Uma mulher que fugiu de violência extrema na República Democrática do Congo há 18 anos teve a cidadania britânica concedida após uma reversão do governo. Ela havia sido negada por ter entrado no Reino Unido de forma ilegal, conforme uma nova política anunciada em fevereiro. A decisão foi revertida após recurso e ela recebeu convite para a cerimônia de cidadania em 8 de dezembro, marcando a primeira vitória sob a nova regra.

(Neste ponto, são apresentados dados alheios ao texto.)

(* ===== verification/IoLatLedger.v ===== *)
(** * IO latency tracer: the ledger

    What the host and container histograms of [IoLatency] hold after any run:
    the number of samples of a reference that walks each bio chain flatly, bio by
    bio, without chunks, fast paths or map state; the container rows count a
    sub-collection of the host samples, tagged with the owning group. *)

From Stdlib Require Import ZArith Lia.
From stdpp Require Import base option list gmap tactics countable.
From S2P Require Import Prelude BpfMap IoControl IoLatHist IoLatency.

Local Open Scope Z_scope.
Local Open Scope bpf_scope.

Module IoLatLedger.
Export IoLatency.

(** ** Cells of a counter row *)

Inductive cell :=
| CLat (stage bucket : Z)
| CQueued (bucket : Z)
| CIssued (bucket : Z).

#[export] Instance cell_eq_dec : EqDecision cell.
Proof. solve_decision. Defined.

(** A read of the 64-bit counter. *)
Definition cell_get (c : iolatency_counters) (x : cell) : Z :=
  u64 match x with
      | CLat stage bucket => default 0 (buckets c !! (stage, bucket))
      | CQueued bucket => default 0 (queued_size c !! bucket)
      | CIssued bucket => default 0 (issued_size c !! bucket)
      end.

(** [f] adds one to the cell [x] and leaves the others. *)
Definition adds (x : cell) (f : iolatency_counters -> iolatency_counters) : Prop :=
  forall c y, cell_get (f c) y = cell_get c y +64 (if decide (x = y) then 1 else 0).

Lemma cell_get_range c x : is_u64 (cell_get c x).
Proof. apply u64_range. Qed.

Lemma cell_get_zero x : cell_get zero_latency_counters x = 0.
Proof. by destruct x. Qed.

Lemma fetch_add_lookup `{Countable K} (a : gmap K Z) i j :
  u64 (default 0 (fetch_add a i !! j)) =
  u64 (default 0 (a !! j)) +64 (if decide (i = j) then 1 else 0).
Proof.
  unfold fetch_add. destruct (decide (i = j)) as [<-|Hne].
  - rewrite lookup_insert_eq. simpl. by rewrite u64_idemp, u64_add_idemp_l.
  - rewrite lookup_insert_ne by done. by rewrite Z.add_0_r, u64_idemp.
Qed.

Lemma u64_cell_add_0 c x : cell_get c x +64 0 = cell_get c x.
Proof. rewrite Z.add_0_r. apply u64_small, cell_get_range. Qed.

(** The cell of a latency stage of the enumeration. *)
Definition is_stage (s : Z) : Prop :=
  s = IO_LATENCY_STAGE_Q2D \/ s = IO_LATENCY_STAGE_D2C \/ s = IO_LATENCY_STAGE_Q2G.

Ltac other_cell := rewrite decide_False by congruence; rewrite u64_cell_add_0; reflexivity.

Lemma increment_latency_adds stage bucket :
  is_stage stage -> adds (CLat stage bucket) (fun c => increment_latency c stage bucket).
Proof.
  intros Hs c y.
  replace (increment_latency c stage bucket) with
    (Counters (fetch_add (buckets c) (stage, bucket)) (queued_size c) (issued_size c))
    by by destruct Hs as [-> | [-> | ->]].
  destruct y; [|other_cell..]. unfold cell_get. simpl. rewrite fetch_add_lookup.
  f_equal. f_equal. repeat case_decide; congruence.
Qed.

Lemma increment_queue_adds bucket :
  adds (CQueued bucket) (fun c => increment_io_size c IO_SIZE_POINT_QUEUE bucket).
Proof.
  intros c y. destruct y; try other_cell. unfold cell_get. simpl. rewrite fetch_add_lookup.
  f_equal. f_equal. repeat case_decide; congruence.
Qed.

Lemma increment_issue_adds bucket :
  adds (CIssued bucket) (fun c => increment_io_size c IO_SIZE_POINT_ISSUE bucket).
Proof.
  intros c y. destruct y; try other_cell. unfold cell_get. simpl. rewrite fetch_add_lookup.
  f_equal. f_equal. repeat case_decide; congruence.
Qed.

Create HintDb iolat.
#[local] Hint Resolve increment_queue_adds increment_issue_adds : iolat.
#[local] Hint Extern 2 (adds _ _) => apply increment_latency_adds; unfold is_stage; tauto : iolat.
(* ===== verification/OffCpu.v ===== *)
(** * Off-CPU profiler ([bpf/native_offcpu_profiler.c])

    Per task, the profiler follows a small state machine: switched out and
    blocked, woken and waiting for a CPU, or switched out while runnable; every
    phase that ends is reported with the stack captured when the task left the
    CPU.  Module [OffCpu] models the five programs on the shared state map and
    proves that, seen from one task, they are exactly that state machine, and
    that the reported phases of a task never overlap.

    A perf record is logged together with the address of the task it is about
    and the time it was output, which the program knows and the record omits. *)

From Stdlib Require Import ZArith Lia Sorted.
From stdpp Require Import base option list gmap tactics countable.
From S2P Require Import Prelude BpfMap Profiler.

Local Open Scope Z_scope.
Local Open Scope bpf_scope.

Module OffCpu.
Export Profiler.

(** ** Constants and records *)

Definition OFFCPU_CPU_SET_WORD_BITS : Z := 64.
Definition OFFCPU_CPU_SET_WORDS : Z := 128.
Definition OFFCPU_PHASE_FILTER_ALL : Z := 0.
Definition OFFCPU_PHASE_FILTER_BLOCKED : Z := 1.
Definition OFFCPU_PHASE_FILTER_RUNQUEUE : Z := 2.

Definition PROFILER_OFFCPU_EVENT_BLOCKED : Z := 1.
Definition PROFILER_OFFCPU_EVENT_RUNQUEUE : Z := 2.
Definition PROFILER_OFFCPU_EVENT_RUNQUEUE_PREEMPTED : Z := 3.
Definition PROFILER_OFFCPU_EVENT_RUNQUEUE_YIELDED : Z := 4.
Definition PROFILER_OFFCPU_EVENT_RUNQUEUE_MISSED_WAKEUP : Z := 5.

A mulher, que não pode ser identificada, foi presa, estuprada e torturada no Congo devido à oposição política de seu marido ao governo. Ele acabou morto; ela escapou com a ajuda de um agente que forneceu passaporte falso. Ao chegar ao Reino Unido, pediu asilo e teve o pedido aceito, reconhecendo-se como refugiada. Ela tem três filhos britânicos, não possui antecedentes criminais e participa de atividades voluntárias na comunidade local.

Ela pagou cerca de 1.600 libras pela solicitação de cidadania e foi informada de que a decisão seria normalmente negada sob a nova política de bom caráter referente a entradas ilegais. Os advogados sustentaram que o tempo desde a entrada irregular deveria ser considerado e que a avaliação do governo seria incompatível com o direito internacional, que oferece proteção a refugiados que precisam de meios de fuga ilegais. O lançamento do recurso levou à mudança de posição do Home Office, que confirmou hoje a invited ceremony para 8 de dezembro.

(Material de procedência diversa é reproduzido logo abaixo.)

(* ===== verification/RunqLat.v ===== *)
(** * Run-queue latency tracer ([bpf/cpu_runqlat_tracing.c], [bpf/include/bpf_sched.h])

    The tracer remembers when each task became runnable, and when a task is
    switched in counts its run-queue delay in one of four classes, for the host
    and for the task group; every switch out is counted as voluntary or not.
    Module [RunqLat] models the programs of both builds (rows keyed by the task group
    address, the default, or by the pid namespace) and proves that host and group
    counters are the same ledger, and that a delay is measured from the task's last
    wakeup. *)

From Stdlib Require Import ZArith Lia.
From stdpp Require Import base option list gmap tactics countable.
From S2P Require Import Prelude BpfMap.

Local Open Scope Z_scope.
Local Open Scope bpf_scope.

Module RunqLat.

Definition NSEC_PER_MSEC : Z := 1000000.
Definition TASK_RUNNING : Z := 0.

Record stat_t := Stat {
  nvcsw : Z;
  nivcsw : Z;
  nlat_01 : Z;
  nlat_02 : Z;
  nlat_03 : Z;
  nlat_04 : Z;
}.
Definition zero_stat : stat_t := Stat 0 0 0 0 0 0.

Record g_stat_t := GStat {
  g_nvcsw : Z;
  g_nivcsw : Z;
  g_nlat_01 : Z;
  g_nlat_02 : Z;
  g_nlat_03 : Z;
  g_nlat_04 : Z;
}.
Definition zero_g_stat : g_stat_t := GStat 0 0 0 0 0 0.

(** The task fields the programs read; [tg_addr_key] is the build ([TG_ADDR_KEY]). *)
Record rq_kernel := RqKernel {
  tg_addr_key : bool;
  task_pid : Z -> Z;
  task_sched_task_group : Z -> Z;
  task_pid_ns_inum : Z -> Z;       (* [nsproxy->pid_ns_for_children->ns.inum] *)
  ns_inum : Z -> Z;
  task_state_exists : bool;
  task_state_field : Z -> Z;
  task___state_field : Z -> Z;
}.

Definition task_state (kr : rq_kernel) (task : Z) : Z :=
  if task =? 0 then -1
  else if task_state_exists kr then s64 (task_state_field kr task)
  else u32 (task___state_field kr task).

(** The row of a task: its group, or the pid namespace of its children. *)
Definition group_key (kr : rq_kernel) (task : Z) : Z :=
  if tg_addr_key kr then u64 (task_sched_task_group kr task) else u32 (task_pid_ns_inum kr task).

(** The six counters. *)
Inductive cell := CVoluntary | CInvoluntary | CLat01 | CLat02 | CLat03 | CLat04.
#[export] Instance cell_eq_dec : EqDecision cell.
Proof. solve_decision. Defined.

Definition stat_inc (c : cell) (s : stat_t) : stat_t :=
  match c with
  | CVoluntary => Stat (nvcsw s +64 1) (nivcsw s) (nlat_01 s) (nlat_02 s) (nlat_03 s) (nlat_04 s)
  | CInvoluntary => Stat (nvcsw s) (nivcsw s +64 1) (nlat_01 s) (nlat_02 s) (nlat_03 s) (nlat_04 s)
  | CLat01 => Stat (nvcsw s) (nivcsw s) (nlat_01 s +64 1) (nlat_02 s) (nlat_03 s) (nlat_04 s)
  | CLat02 => Stat (nvcsw s) (nivcsw s) (nlat_01 s) (nlat_02 s +64 1) (nlat_03 s) (nlat_04 s)
  | CLat03 => Stat (nvcsw s) (nivcsw s) (nlat_01 s) (nlat_02 s) (nlat_03 s +64 1) (nlat_04 s)
  | CLat04 => Stat (nvcsw s) (nivcsw s) (nlat_01 s) (nlat_02 s) (nlat_03 s) (nlat_04 s +64 1)
  end.

Definition g_stat_inc (c : cell) (s : g_stat_t) : g_stat_t :=
  match c with
  | CVoluntary =>
      GStat (g_nvcsw s +64 1) (g_nivcsw s) (g_nlat_01 s) (g_nlat_02 s) (g_nlat_03 s) (g_nlat_04 s)
  | CInvoluntary =>
      GStat (g_nvcsw s) (g_nivcsw s +64 1) (g_nlat_01 s) (g_nlat_02 s) (g_nlat_03 s) (g_nlat_04 s)
  | CLat01 =>
      GStat (g_nvcsw s) (g_nivcsw s) (g_nlat_01 s +64 1) (g_nlat_02 s) (g_nlat_03 s) (g_nlat_04 s)
  | CLat02 =>
      GStat (g_nvcsw s) (g_nivcsw s) (g_nlat_01 s) (g_nlat_02 s +64 1) (g_nlat_03 s) (g_nlat_04 s)
  | CLat03 =>
      GStat (g_nvcsw s) (g_nivcsw s) (g_nlat_01 s) (g_nlat_02 s) (g_nlat_03 s +64 1) (g_nlat_04 s)
  | CLat04 =>
      GStat (g_nvcsw s) (g_nivcsw s) (g_nlat_01 s) (g_nlat_02 s) (g_nlat_03 s) (g_nlat_04 s +64 1)
  end.

(** The class of a delay. *)
Definition latency_cell (delta : Z) : cell :=
  if delta <? 10 * NSEC_PER_MSEC then CLat01
  else if delta <? 20 * NSEC_PER_MSEC then CLat02
  else if delta <? 50 * NSEC_PER_MSEC then CLat03
  else CLat04.

Section Model.
Context {M : BpfMapOps}.

Record rq_state := RqState {
  latency : hmap Z Z;
  cpu_tg_metric : hmap Z (percpu stat_t);
  cpu_host_metric : option (percpu g_stat_t);
}.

Contexto da política e desdobramentos

A assessoria jurídica afirma que, mesmo após quase duas décadas, a situação demonstra impactos de medidas que afetam refugiados. A equipe legal destacou que a decisão reconhece a credibilidade do relato de perseguição da mulher e questiona a aplicação automática das regras de bom caráter. Segundo o governo, cada pedido é avaliado individualmente com base nas evidências apresentadas.

O caso também aponta para possíveis efeitos sobre outras pessoas nessa situação. A Refugee Council estima que ao menos 71 mil refugiados podem ser afetados pela política anunciada em fevereiro. O Home Office enfatizou que as decisões são tomadas com base em evidências específicas de cada caso.